::: Records provided :::

(* ===== verification/FsFacts.v ===== *)
(** What the block and inode routines of fs.c do, against the laws of the block layer. *)

From stdpp Require Import base tactics numbers option list gmap sets strings.
From Stdlib Require Import ZArith Lia.
From S2P Require Import Prelude ProcDefs Spinlock Block BlockFacts BioFacts Bytes Log LogFacts Fs FsLayout.

(** * Layout of the disk *)

Definition bitmap_block (sb : superblock) (n : Z) : Prop := exists b, 0 <= b < sb_size sb /\ n = BBLOCK b sb.
Definition inode_block (sb : superblock) (n : Z) : Prop := exists i, 0 <= i < sb_ninodes sb /\ n = IBLOCK i sb.
(** Blocks that hold file contents. *)
Definition data_block (start : Z) (sb : superblock) (n : Z) : Prop :=
  0 <= n < sb_size sb /\ loggable start n /\ ~ bitmap_block sb n /\ ~ inode_block sb n.

Record geometry (start : Z) (sb : superblock) : Prop := {
  ge_size : 0 < sb_size sb <= FSSIZE;
  ge_bmapstart : 0 <= sb_bmapstart sb < FSSIZE;
  ge_inodestart : 0 <= sb_inodestart sb < FSSIZE;
  ge_ninodes : sb_ninodes sb <= FSSIZE * IPB;
  ge_bitmap : forall n, bitmap_block sb n -> loggable start n;
  ge_inodes : forall n, inode_block sb n -> loggable start n;
  ge_apart : forall n, bitmap_block sb n -> ~ inode_block sb n
}.

(** Block [b] is marked in the free map. *)
Definition used (sb : superblock) (V : image) (b : Z) : Prop := bit_at (b mod BPB) (V (BBLOCK b sb)) = true.
#[global] Instance used_dec sb V b : Decision (used sb V b).
Proof. unfold used. apply _. Defined.

(** The blocks on disk: well formed, described by [sb], and only data blocks are free. *)
Record volume (start : Z) (sb : superblock) (V : image) : Prop := {
  vo_geo : geometry start sb;
  vo_img : forall n, loggable start n -> block_ok (V n);
  vo_sb : decode_sb (V 1) = sb;
  vo_free : forall n, 0 <= n < sb_size sb -> ~ used sb V n -> data_block start sb n
}.

(** The free blocks. *)
Definition free_set (sb : superblock) (V : image) : gset Z :=
  list_to_set (filter (fun b => ~ used sb V b) (seqZ 0 (sb_size sb))).
Lemma elem_free_set sb V b : b ∈ free_set sb V <-> 0 <= b < sb_size sb /\ ~ used sb V b.
Proof. unfold free_set. rewrite elem_of_list_to_set, list_elem_of_filter, elem_of_seqZ. split; intros []; split; done || lia. Qed.

Definition zero_block : list Z := replicate (Z.to_nat BSIZE) 0.
Lemma zero_block_ok : block_ok zero_block.
Proof. split; [apply length_replicate|]. by apply Forall_replicate. Qed.
Lemma zero_splice d : block_ok d -> splice 0 zero_block d = zero_block.
Proof.
  intros [Hl _]. unfold splice. rewrite take_0. unfold zero_block. rewrite length_replicate, drop_ge by lia.
  apply app_nil_r.
Qed.

(** The effect of taking block [r]. *)
Definition mark (sb : superblock) (V : image) (r : Z) : image := upd V (BBLOCK r sb) (set_bit (r mod BPB) (V (BBLOCK r sb))).
Definition unmark (sb : superblock) (V : image) (r : Z) : image := upd V (BBLOCK r sb) (clear_bit (r mod BPB) (V (BBLOCK r sb))).
Definition taken (sb : superblock) (V : image) (r : Z) : image := upd (mark sb V r) r zero_block.

Section layout.
Context {start : Z} {sb : superblock}.

Lemma bit_range b : 0 <= b mod BPB < BPB.
Proof. by apply Z.mod_pos_bound. Qed.
Lemma BBLOCK_small b : geometry start sb -> 0 <= b < sb_size sb -> BBLOCK b sb = b / BPB + sb_bmapstart sb.
Proof.
  intros G Hb. destruct (ge_size _ _ G), (ge_bmapstart _ _ G). unfold BBLOCK. apply u32_small.
  pose proof (Z.div_pos b BPB). pose proof (Z.div_le_upper_bound b BPB b). unfold BPB, BSIZE, FSSIZE in *. nia.
Qed.
Lemma bit_place b c : geometry start sb -> 0 <= b < sb_size sb -> 0 <= c < sb_size sb ->
  BBLOCK b sb = BBLOCK c sb -> b mod BPB = c mod BPB -> b = c.
Proof.
  intros G Hb Hc E Em. rewrite !BBLOCK_small in E by done. rewrite (Z.div_mod b BPB), (Z.div_mod c BPB) by done.
  f_equal; [f_equal; lia|done].
Qed.
Lemma bitmap_of b : 0 <= b < sb_size sb -> bitmap_block sb (BBLOCK b sb).
Proof. by exists b. Qed.

Context {V : image} (HV : volume start sb V).

Lemma bitmap_block_ok b : 0 <= b < sb_size sb -> block_ok (V (BBLOCK b sb)).
Proof. intros Hb. apply HV. eapply ge_bitmap; [apply HV|by apply bitmap_of]. Qed.

Lemma used_mark r b : 0 <= r < sb_size sb -> 0 <= b < sb_size sb -> used sb (mark sb V r) b <-> b = r \/ used sb V b.
Proof.
  intros Hr Hb. unfold used, mark. destruct (decide (BBLOCK b sb = BBLOCK r sb)) as [E|E].
  - rewrite E, upd_eq, bit_at_set; [|by apply bitmap_block_ok|apply bit_range..].
    destruct (bool_decide_reflect (r mod BPB = b mod BPB)) as [Em|Em]; cbn.
    + split; [|done]. left. by eapply bit_place; [apply HV|..].
    + split; [by right|]. intros [->|?]; done.
  - rewrite upd_ne by done. split; [by right|]. intros [->|?]; done.
Qed.
Lemma used_unmark r b : 0 <= r < sb_size sb -> 0 <= b < sb_size sb -> used sb (unmark sb V r) b <-> b <> r /\ used sb V b.
Proof.
  intros Hr Hb. unfold used, unmark. destruct (decide (BBLOCK b sb = BBLOCK r sb)) as [E|E].
  - rewrite E, upd_eq, bit_at_clear; [|by apply bitmap_block_ok|apply bit_range..].
    destruct (bool_decide_reflect (r mod BPB = b mod BPB)) as [Em|Em]; cbn.
    + split; [done|]. intros [Hne _]. destruct Hne. by eapply bit_place; [apply HV|..].
    + split; [|by intros []]. split; [|done]. intros ->. done.
  - rewrite upd_ne by done. split; [|by intros []]. split; [|done]. intros ->. done.
Qed.

(** Changing blocks other than the super block and the free map. *)
Lemma used_upd n d b : ~ bitmap_block sb n -> 0 <= b < sb_size sb -> used sb (upd V n d) b <-> used sb V b.
Proof. intros Hn Hb. unfold used. rewrite upd_ne; [done|]. intros E. apply Hn. rewrite <-E. by apply bitmap_of. Qed.
Lemma volume_upd n d : n <> 1 -> ~ bitmap_block sb n -> block_ok d -> volume start sb (upd V n d).
Proof.
  intros H1 Hn Hd. split; [apply HV| | |].
  - intros m Hm. destruct (decide (m = n)) as [->|]; [by rewrite upd_eq|]. rewrite upd_ne by done. by apply HV.
  - rewrite upd_ne by done. apply HV.
  - intros m Hm. rewrite used_upd by done. by apply HV.
Qed.
Lemma volume_mark r : 0 <= r < sb_size sb -> volume start sb (mark sb V r).
Proof.
  intros Hr. assert (Hb : bitmap_block sb (BBLOCK r sb)) by (by apply bitmap_of).
  pose proof (ge_bitmap _ _ (vo_geo _ _ _ HV) _ Hb) as [Hl _]. split; [apply HV| | |].
  - intros m Hm. unfold mark. destruct (decide (m = BBLOCK r sb)) as [->|]; [|rewrite upd_ne by done; by apply HV].
    rewrite upd_eq. by apply set_bit_ok, HV.
  - unfold mark. rewrite upd_ne by lia. apply HV.
  - intros m Hm. rewrite used_mark by done. intros Hu. apply HV; [done|]. tauto.
Qed.
End layout.

Lemma volume_taken {start sb V} (HV : volume start sb V) r : 0 <= r < sb_size sb -> ~ used sb V r ->
  volume start sb (taken sb V r) /\
  (forall b, 0 <= b < sb_size sb -> used sb (taken sb V r) b <-> b = r \/ used sb V b) /\
  free_set sb (taken sb V r) = free_set sb V ∖ {[r]}.
Proof.
  intros Hr Hu. pose proof (vo_free _ _ _ HV r Hr Hu) as (_ & [Hl _] & Hnb & _).
  pose proof (volume_mark HV r Hr) as HM.
  assert (Hub : forall b, 0 <= b < sb_size sb -> used sb (taken sb V r) b <-> b = r \/ used sb V b).
  { intros b Hb. unfold taken. rewrite used_upd by done. by apply (used_mark HV). }
  split; [|split; [done|]].
  - apply volume_upd; [done|lia|done|apply zero_block_ok].
  - apply set_eq. intros b. rewrite elem_of_difference, !elem_free_set, elem_of_singleton. split.
    + intros [Hb Hn]. rewrite Hub in Hn by done. tauto.
    + intros [[Hb Hn] Hne]. split; [done|]. rewrite Hub by done. tauto.
Qed.

(** * Rules for the operations on blocks *)

Section reading.
Context {B : Type} {IO : BlockIO B} {RD : BlockIORead B}.

(** A state of the file system with its spin locks free. *)
Record fsok (s : fs B) (V D : image) (L : gset Z) (held : gmap nat Z) : Prop := {
  fo_io : io_ok (fs_io s) V D L held;
  fo_lk : lk_locked (fs_lk s) = 0;
  fo_guards : Forall (fun r => lk_locked (i_guard r) = 0) (fs_inodes s)
}.

Lemma wp_on_io {A} (m : M B A) (Q : A -> fs B -> Prop) s :
  wp m (fun a t => Q a (set_io t s)) (fs_io s) -> wp (on_io m) Q s.
Proof. intros H. unfold on_io. by apply wp_zoom. Qed.

Lemma fsok_io s t V D L held V' D' L' held' : fsok s V D L held -> io_ok t V' D' L' held' ->
  fsok (set_io t s) V' D' L' held'.
Proof. intros [_ H1 H2] H. by split. Qed.

(** No buffer is held for block [n]. *)
Definition unheld (held : gmap nat Z) (n : Z) : Prop := forall i, held !! i <> Some n.

Lemma fbread_rule s V D L held n (Q : nat -> fs B -> Prop) : fsok s V D L held -> 0 <= n < FSSIZE ->
  unheld held n -> (size (L ∪ map_img held) < NBUF)%nat ->
  (forall b t, held !! b = None -> fsok (set_io t s) V D L (<[b := n]> held) -> Q b (set_io t s)) ->
  wp (fbread ROOTDEV n) Q s.
Proof.
  intros H Hn Hh Hsz HQ. apply wp_on_io. eapply wp_mono; [apply (io_bread_law _ _ _ _ _ _ (fo_io _ _ _ _ _ H)); done|].
  cbn beta. intros b t [Hb Ht]. apply HQ; [done|]. by eapply fsok_io.
Qed.
Lemma fdata_rule s V D L held b n (Q : list Z -> fs B -> Prop) : fsok s V D L held -> held !! b = Some n ->
  Q (V n) s -> wp (fdata b) Q s.
Proof.
  intros H Hb HQ. apply wp_on_io. eapply wp_mono; [apply (io_data_law _ _ _ _ _ _ _ (fo_io _ _ _ _ _ H) Hb)|].
  cbn beta. intros d t [-> ->]. by destruct s.
Qed.
Lemma fbrelse_rule s V D L held b n (Q : unit -> fs B -> Prop) : fsok s V D L held -> held !! b = Some n ->
  n ∈ L \/ V n = D n ->
  (forall t, fsok (set_io t s) V D L (delete b held) -> Q tt (set_io t s)) -> wp (fbrelse b) Q s.
Proof.
  intros H Hb Hl HQ. apply wp_on_io.
  eapply wp_mono; [apply (io_brelse_law _ _ _ _ _ _ _ (fo_io _ _ _ _ _ H) Hb Hl)|].
  cbn beta. intros [] t Ht. apply HQ. by eapply fsok_io.
Qed.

:::

**Exercise prompt:** Look above for every line with the word "Context" and copy it.

**Exercise result:**
Context {start : Z} {sb : superblock}.
Context {V : image} (HV : volume start sb V).
Context {B : Type} {IO : BlockIO B} {RD : BlockIORead B}.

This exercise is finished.